▶ **PROBLEM REQUIREMENTS**: Please output the data below exactly as given, starting at its first line and stopping after the line that contains "[ltimer_gettime] reads the".

▶ **LISTED RECORDS**:
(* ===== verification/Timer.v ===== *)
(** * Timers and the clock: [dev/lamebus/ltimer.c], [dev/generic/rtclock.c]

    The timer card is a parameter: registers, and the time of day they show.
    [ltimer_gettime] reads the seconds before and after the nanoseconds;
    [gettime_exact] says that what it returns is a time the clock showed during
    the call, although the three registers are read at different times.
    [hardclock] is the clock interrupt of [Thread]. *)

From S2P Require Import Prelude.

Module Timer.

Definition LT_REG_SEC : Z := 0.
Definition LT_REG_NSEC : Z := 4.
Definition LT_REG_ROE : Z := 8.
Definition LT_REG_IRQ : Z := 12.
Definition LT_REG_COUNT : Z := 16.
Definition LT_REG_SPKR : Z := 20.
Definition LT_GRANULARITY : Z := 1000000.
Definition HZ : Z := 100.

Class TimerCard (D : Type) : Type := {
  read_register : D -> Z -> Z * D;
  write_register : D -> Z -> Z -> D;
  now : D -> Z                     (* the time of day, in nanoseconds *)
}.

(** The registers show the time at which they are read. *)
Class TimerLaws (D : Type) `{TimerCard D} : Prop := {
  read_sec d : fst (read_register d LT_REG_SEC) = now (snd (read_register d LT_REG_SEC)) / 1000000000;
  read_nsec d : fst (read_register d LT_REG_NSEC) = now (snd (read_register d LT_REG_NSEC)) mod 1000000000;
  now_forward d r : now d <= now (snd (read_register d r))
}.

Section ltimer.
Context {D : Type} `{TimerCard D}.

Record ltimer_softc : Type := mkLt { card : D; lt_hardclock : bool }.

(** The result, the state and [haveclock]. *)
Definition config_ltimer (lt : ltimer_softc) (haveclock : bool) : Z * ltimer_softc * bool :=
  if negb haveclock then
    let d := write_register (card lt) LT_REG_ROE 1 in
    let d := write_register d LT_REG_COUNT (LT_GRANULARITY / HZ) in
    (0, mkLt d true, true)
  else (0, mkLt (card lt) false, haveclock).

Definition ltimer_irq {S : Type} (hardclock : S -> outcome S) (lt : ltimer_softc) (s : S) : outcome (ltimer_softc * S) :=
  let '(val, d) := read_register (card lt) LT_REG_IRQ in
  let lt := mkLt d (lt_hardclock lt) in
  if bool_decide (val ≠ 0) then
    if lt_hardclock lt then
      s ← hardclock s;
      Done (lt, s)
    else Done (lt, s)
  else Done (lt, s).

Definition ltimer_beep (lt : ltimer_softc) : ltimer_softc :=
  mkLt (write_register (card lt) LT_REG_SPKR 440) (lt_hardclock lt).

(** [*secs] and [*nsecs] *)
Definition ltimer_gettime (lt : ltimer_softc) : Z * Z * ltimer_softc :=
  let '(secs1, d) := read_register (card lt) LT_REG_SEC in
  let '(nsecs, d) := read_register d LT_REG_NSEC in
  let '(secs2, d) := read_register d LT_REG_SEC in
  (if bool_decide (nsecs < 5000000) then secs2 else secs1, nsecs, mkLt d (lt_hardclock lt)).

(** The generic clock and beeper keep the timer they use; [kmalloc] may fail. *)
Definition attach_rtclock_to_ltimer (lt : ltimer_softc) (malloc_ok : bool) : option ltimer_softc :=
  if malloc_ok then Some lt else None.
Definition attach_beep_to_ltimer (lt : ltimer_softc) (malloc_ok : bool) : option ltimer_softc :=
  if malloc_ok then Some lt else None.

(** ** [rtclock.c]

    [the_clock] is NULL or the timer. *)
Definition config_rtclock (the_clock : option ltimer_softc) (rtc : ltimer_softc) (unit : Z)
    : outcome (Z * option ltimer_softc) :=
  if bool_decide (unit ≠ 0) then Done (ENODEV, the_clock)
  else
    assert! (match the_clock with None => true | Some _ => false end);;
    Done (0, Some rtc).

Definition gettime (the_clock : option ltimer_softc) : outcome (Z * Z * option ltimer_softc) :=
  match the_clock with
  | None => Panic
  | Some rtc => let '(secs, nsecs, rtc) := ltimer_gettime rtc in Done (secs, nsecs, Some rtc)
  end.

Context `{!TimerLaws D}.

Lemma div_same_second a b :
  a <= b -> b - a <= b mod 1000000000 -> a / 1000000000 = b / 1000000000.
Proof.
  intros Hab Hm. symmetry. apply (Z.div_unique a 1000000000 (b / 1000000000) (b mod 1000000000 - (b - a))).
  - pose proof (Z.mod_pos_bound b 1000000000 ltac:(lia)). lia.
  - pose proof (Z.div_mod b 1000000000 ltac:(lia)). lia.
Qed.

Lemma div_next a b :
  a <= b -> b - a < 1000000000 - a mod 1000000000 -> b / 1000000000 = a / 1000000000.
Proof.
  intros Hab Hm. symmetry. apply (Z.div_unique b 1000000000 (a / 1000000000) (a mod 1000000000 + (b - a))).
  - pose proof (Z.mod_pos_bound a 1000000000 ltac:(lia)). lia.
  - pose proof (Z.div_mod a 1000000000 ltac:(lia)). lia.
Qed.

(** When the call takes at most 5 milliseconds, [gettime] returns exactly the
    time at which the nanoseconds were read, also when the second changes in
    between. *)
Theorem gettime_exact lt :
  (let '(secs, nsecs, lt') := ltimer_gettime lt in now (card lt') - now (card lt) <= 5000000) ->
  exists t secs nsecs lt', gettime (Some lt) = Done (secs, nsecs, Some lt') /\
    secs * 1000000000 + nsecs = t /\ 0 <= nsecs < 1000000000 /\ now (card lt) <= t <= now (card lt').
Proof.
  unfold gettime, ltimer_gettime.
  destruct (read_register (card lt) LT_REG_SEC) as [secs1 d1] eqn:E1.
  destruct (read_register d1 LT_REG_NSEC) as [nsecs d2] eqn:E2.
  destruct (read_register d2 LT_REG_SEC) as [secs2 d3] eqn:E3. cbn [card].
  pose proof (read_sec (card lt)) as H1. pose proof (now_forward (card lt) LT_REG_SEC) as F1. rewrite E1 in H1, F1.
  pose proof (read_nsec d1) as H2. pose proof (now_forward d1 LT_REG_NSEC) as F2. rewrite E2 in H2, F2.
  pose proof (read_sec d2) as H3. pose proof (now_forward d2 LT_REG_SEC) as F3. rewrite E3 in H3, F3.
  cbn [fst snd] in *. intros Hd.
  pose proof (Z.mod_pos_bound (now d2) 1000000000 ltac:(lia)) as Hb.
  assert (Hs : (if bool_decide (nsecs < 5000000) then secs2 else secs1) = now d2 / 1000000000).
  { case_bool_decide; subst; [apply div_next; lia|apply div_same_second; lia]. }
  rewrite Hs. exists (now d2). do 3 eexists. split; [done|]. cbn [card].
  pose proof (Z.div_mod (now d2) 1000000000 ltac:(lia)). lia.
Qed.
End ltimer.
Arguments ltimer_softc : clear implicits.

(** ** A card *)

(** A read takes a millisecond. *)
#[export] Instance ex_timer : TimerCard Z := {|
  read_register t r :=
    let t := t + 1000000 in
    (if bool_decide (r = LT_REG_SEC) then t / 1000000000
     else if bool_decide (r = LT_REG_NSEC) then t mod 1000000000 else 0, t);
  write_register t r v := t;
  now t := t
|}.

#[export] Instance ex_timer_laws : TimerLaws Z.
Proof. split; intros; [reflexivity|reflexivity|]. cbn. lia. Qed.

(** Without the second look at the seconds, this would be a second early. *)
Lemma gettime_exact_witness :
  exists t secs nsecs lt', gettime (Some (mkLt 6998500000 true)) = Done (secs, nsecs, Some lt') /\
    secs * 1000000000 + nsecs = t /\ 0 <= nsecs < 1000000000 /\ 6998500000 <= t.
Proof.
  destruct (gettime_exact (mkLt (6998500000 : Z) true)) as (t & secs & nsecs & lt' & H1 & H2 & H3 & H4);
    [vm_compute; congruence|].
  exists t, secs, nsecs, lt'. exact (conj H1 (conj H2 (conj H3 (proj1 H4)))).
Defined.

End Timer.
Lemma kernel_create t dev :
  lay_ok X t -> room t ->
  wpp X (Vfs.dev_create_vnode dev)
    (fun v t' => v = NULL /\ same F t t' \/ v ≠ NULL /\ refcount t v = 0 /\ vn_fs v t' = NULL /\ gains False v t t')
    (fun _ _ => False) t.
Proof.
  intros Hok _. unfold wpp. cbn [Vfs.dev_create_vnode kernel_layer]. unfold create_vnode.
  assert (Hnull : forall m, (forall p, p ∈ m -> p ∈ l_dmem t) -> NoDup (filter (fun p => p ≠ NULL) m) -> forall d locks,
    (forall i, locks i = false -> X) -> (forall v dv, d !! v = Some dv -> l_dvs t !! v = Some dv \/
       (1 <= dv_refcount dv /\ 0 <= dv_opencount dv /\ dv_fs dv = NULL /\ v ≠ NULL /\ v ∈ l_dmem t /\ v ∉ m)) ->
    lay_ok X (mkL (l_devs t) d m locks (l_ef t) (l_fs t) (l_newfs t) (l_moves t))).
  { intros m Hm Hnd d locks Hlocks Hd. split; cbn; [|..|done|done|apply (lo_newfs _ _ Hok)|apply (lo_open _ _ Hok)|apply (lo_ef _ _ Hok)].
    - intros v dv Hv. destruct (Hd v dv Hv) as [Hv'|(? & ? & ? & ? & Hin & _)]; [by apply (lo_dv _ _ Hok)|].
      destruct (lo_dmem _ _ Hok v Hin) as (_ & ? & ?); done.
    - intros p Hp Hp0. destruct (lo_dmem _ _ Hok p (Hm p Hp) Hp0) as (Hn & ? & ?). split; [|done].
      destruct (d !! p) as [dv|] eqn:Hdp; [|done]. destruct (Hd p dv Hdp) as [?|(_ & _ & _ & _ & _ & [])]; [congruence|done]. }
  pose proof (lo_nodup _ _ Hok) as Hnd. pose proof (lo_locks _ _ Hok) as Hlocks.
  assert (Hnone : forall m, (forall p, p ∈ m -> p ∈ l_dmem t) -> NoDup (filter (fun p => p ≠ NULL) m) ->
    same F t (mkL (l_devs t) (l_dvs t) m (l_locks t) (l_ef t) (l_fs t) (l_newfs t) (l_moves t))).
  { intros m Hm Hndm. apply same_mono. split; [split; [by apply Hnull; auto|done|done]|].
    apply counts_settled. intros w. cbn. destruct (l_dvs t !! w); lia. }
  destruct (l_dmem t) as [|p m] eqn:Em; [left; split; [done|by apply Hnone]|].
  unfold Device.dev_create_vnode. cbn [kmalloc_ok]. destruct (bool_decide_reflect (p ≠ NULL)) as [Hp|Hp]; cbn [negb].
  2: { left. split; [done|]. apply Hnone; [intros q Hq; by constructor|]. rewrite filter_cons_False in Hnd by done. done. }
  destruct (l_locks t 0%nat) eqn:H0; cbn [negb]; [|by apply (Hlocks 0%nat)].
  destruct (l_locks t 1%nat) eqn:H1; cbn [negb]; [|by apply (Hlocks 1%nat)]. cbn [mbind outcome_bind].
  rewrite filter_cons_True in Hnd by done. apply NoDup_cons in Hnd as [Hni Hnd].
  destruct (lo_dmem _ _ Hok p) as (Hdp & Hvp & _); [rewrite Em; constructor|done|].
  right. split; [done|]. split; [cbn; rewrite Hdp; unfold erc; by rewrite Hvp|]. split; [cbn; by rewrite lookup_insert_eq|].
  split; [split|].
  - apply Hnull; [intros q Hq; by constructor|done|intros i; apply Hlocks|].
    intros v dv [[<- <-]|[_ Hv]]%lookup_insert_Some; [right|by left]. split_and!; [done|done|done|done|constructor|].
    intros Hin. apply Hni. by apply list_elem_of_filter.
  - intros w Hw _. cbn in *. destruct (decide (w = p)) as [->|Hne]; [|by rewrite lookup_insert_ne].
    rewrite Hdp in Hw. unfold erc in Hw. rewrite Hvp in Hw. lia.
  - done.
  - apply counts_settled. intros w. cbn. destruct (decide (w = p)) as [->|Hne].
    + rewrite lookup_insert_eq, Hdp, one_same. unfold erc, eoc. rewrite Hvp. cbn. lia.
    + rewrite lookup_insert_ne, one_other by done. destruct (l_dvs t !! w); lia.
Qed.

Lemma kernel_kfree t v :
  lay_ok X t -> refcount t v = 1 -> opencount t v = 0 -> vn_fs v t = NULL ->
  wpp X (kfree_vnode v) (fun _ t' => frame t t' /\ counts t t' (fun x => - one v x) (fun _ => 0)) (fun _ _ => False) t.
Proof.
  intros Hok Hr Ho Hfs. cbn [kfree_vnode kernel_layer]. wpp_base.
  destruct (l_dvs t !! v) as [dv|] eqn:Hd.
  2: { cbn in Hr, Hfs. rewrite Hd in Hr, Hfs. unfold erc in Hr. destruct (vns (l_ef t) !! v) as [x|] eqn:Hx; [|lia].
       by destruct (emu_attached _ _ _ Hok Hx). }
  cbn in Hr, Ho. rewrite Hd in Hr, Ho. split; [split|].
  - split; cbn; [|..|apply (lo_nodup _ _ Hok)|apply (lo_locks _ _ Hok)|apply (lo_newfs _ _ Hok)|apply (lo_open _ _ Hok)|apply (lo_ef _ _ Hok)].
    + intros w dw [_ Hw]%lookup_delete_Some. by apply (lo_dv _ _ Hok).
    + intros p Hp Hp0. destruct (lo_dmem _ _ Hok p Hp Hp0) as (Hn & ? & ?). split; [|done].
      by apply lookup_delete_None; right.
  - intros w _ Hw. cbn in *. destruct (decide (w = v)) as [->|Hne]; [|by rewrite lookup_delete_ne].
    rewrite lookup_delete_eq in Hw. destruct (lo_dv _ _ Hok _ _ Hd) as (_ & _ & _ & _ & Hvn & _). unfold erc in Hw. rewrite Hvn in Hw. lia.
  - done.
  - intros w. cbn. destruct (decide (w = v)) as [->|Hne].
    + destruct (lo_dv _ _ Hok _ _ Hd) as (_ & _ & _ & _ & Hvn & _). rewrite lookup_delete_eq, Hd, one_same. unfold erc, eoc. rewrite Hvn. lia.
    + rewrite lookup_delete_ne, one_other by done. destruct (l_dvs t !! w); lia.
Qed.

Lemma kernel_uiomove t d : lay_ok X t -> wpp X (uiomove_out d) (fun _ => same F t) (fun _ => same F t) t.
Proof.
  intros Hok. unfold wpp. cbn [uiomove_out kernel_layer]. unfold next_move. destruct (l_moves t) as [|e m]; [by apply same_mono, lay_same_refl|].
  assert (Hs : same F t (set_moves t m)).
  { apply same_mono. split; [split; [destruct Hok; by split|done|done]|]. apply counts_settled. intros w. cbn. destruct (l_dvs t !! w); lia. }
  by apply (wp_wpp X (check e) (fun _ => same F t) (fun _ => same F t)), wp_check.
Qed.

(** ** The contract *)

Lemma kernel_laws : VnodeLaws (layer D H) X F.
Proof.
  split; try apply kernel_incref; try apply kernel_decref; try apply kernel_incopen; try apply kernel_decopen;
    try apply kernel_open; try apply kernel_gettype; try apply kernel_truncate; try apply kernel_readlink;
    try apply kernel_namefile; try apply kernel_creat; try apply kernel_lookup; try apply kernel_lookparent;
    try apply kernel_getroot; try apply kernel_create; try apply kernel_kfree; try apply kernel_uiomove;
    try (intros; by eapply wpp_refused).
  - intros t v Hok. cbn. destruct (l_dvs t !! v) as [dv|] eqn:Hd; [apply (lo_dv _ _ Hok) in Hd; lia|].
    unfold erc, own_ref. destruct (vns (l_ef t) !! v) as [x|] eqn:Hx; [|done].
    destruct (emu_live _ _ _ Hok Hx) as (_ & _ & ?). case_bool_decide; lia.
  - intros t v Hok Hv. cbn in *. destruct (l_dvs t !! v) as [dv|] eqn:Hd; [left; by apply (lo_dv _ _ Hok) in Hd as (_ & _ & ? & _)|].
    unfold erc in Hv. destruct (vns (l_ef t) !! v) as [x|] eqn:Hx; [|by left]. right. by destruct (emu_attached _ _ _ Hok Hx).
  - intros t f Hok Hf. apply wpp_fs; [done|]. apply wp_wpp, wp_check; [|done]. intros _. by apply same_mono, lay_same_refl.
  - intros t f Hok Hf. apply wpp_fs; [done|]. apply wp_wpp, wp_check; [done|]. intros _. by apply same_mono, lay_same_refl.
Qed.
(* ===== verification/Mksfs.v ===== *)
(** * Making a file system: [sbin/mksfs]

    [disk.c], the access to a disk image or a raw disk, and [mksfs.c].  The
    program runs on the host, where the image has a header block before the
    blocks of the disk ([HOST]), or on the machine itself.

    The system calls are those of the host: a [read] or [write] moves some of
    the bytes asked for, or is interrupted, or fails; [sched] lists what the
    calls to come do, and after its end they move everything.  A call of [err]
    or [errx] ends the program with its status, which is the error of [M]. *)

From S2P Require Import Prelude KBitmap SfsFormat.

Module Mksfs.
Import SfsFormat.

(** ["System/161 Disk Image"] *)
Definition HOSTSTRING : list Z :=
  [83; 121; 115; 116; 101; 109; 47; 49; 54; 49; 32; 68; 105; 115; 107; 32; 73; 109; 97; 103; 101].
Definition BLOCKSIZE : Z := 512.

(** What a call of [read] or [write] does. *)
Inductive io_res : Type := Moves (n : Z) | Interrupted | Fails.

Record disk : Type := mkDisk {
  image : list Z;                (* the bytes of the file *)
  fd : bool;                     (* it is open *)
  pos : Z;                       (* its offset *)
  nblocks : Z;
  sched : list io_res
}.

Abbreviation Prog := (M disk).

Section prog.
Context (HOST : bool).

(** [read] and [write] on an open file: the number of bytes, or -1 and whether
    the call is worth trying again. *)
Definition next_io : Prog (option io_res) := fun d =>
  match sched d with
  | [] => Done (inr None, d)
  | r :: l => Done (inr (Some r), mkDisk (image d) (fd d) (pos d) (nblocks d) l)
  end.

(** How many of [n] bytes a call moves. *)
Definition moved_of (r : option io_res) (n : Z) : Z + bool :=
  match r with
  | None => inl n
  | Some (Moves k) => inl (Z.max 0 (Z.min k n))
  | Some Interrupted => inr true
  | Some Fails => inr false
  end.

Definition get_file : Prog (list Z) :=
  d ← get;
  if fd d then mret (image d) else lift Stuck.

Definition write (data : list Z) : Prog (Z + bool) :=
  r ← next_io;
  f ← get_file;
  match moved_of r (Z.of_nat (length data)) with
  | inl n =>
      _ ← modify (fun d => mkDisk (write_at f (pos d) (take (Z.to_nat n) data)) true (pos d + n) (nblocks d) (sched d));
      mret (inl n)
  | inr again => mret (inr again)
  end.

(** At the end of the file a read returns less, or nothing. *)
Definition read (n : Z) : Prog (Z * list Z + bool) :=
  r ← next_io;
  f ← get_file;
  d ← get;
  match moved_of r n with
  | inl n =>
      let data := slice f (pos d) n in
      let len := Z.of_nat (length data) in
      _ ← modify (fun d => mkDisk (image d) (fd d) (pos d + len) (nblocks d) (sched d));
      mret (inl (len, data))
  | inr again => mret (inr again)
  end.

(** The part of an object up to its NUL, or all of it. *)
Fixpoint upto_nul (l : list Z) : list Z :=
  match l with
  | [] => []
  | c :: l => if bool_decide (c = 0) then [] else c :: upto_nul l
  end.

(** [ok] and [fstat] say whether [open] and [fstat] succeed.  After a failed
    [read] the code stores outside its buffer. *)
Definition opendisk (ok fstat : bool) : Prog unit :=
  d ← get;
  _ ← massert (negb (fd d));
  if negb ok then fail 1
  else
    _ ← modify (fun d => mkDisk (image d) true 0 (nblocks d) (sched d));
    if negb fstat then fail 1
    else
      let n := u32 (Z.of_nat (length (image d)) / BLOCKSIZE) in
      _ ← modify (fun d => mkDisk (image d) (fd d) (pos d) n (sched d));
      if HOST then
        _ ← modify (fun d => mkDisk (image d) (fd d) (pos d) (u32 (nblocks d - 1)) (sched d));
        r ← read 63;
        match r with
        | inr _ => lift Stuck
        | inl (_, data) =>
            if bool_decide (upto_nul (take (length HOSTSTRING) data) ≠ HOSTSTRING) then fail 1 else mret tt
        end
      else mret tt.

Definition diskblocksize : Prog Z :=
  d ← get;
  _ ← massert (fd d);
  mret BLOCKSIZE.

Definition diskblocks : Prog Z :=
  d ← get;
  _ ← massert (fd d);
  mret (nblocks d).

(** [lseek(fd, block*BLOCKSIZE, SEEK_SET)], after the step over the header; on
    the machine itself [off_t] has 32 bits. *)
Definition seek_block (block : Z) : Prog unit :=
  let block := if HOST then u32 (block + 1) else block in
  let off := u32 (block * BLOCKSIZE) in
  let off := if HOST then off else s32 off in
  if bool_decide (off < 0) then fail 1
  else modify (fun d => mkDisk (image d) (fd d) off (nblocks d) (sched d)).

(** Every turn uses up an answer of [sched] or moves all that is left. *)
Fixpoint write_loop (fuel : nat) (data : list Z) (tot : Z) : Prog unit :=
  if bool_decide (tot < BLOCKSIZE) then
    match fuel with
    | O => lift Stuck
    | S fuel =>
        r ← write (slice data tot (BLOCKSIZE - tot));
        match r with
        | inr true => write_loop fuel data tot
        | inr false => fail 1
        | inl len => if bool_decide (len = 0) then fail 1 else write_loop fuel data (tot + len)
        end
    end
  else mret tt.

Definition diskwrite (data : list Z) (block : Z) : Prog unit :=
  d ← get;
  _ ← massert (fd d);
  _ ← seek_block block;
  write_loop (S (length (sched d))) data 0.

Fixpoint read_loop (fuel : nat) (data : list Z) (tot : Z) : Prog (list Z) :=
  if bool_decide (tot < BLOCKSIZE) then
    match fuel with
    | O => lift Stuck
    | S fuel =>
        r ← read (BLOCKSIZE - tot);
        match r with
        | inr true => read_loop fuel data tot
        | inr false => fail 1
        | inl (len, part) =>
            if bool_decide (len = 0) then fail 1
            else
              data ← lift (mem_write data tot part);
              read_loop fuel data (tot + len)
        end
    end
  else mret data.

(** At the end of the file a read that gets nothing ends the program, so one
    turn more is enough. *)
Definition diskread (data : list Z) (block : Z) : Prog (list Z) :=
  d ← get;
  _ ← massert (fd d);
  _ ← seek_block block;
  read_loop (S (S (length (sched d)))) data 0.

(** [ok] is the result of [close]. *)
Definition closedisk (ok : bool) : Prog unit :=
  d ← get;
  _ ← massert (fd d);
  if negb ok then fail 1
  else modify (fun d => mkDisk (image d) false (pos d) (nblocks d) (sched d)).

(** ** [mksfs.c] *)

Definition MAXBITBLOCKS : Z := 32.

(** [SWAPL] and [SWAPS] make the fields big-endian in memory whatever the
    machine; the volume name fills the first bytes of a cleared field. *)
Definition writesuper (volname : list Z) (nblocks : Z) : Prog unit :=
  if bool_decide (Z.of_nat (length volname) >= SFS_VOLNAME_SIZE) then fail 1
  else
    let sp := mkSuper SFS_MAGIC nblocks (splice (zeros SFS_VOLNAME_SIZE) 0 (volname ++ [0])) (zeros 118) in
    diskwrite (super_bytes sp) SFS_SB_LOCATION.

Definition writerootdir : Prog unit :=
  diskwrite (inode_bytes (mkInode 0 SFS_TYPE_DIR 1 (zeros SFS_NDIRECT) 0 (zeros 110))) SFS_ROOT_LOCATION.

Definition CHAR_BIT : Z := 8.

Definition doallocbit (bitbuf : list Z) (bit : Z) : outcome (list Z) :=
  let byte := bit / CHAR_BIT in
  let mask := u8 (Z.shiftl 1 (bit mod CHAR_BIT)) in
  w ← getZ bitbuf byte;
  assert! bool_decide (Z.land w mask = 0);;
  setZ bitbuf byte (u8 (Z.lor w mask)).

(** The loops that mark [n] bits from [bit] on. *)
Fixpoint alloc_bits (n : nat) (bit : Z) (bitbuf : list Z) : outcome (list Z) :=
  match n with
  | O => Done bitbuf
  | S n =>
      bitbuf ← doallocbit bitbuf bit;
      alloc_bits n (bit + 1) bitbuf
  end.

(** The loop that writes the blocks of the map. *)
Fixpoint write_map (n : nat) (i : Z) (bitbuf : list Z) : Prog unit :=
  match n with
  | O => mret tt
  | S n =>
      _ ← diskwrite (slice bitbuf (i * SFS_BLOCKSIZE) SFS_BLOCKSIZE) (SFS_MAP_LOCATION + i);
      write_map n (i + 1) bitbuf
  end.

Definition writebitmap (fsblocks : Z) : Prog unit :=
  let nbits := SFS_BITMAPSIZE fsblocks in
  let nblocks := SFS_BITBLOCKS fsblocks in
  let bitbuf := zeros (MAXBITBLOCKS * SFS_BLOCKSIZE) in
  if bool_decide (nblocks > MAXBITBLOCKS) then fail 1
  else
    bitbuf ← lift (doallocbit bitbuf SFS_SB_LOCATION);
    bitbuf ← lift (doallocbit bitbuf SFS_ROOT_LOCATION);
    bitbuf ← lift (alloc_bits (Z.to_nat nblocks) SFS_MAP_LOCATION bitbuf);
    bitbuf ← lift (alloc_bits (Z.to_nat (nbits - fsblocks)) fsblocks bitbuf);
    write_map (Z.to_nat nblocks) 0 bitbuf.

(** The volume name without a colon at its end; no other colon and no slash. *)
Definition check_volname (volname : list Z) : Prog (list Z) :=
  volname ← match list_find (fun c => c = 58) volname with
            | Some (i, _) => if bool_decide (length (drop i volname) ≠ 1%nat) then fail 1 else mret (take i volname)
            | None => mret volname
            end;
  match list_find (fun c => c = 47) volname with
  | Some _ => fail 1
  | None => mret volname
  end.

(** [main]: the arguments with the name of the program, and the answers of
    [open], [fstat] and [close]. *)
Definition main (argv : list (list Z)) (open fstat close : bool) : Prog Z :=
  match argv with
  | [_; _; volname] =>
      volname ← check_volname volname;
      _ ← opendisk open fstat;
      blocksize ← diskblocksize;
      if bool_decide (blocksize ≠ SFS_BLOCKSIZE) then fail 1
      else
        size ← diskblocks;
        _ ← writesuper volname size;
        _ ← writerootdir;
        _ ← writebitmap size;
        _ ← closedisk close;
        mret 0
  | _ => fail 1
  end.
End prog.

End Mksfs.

▶ **SOLUTION FOR THIS EXERCISE**:
(* ===== verification/Timer.v ===== *)
(** * Timers and the clock: [dev/lamebus/ltimer.c], [dev/generic/rtclock.c]

    The timer card is a parameter: registers, and the time of day they show.
    [ltimer_gettime] reads the seconds before and after the nanoseconds;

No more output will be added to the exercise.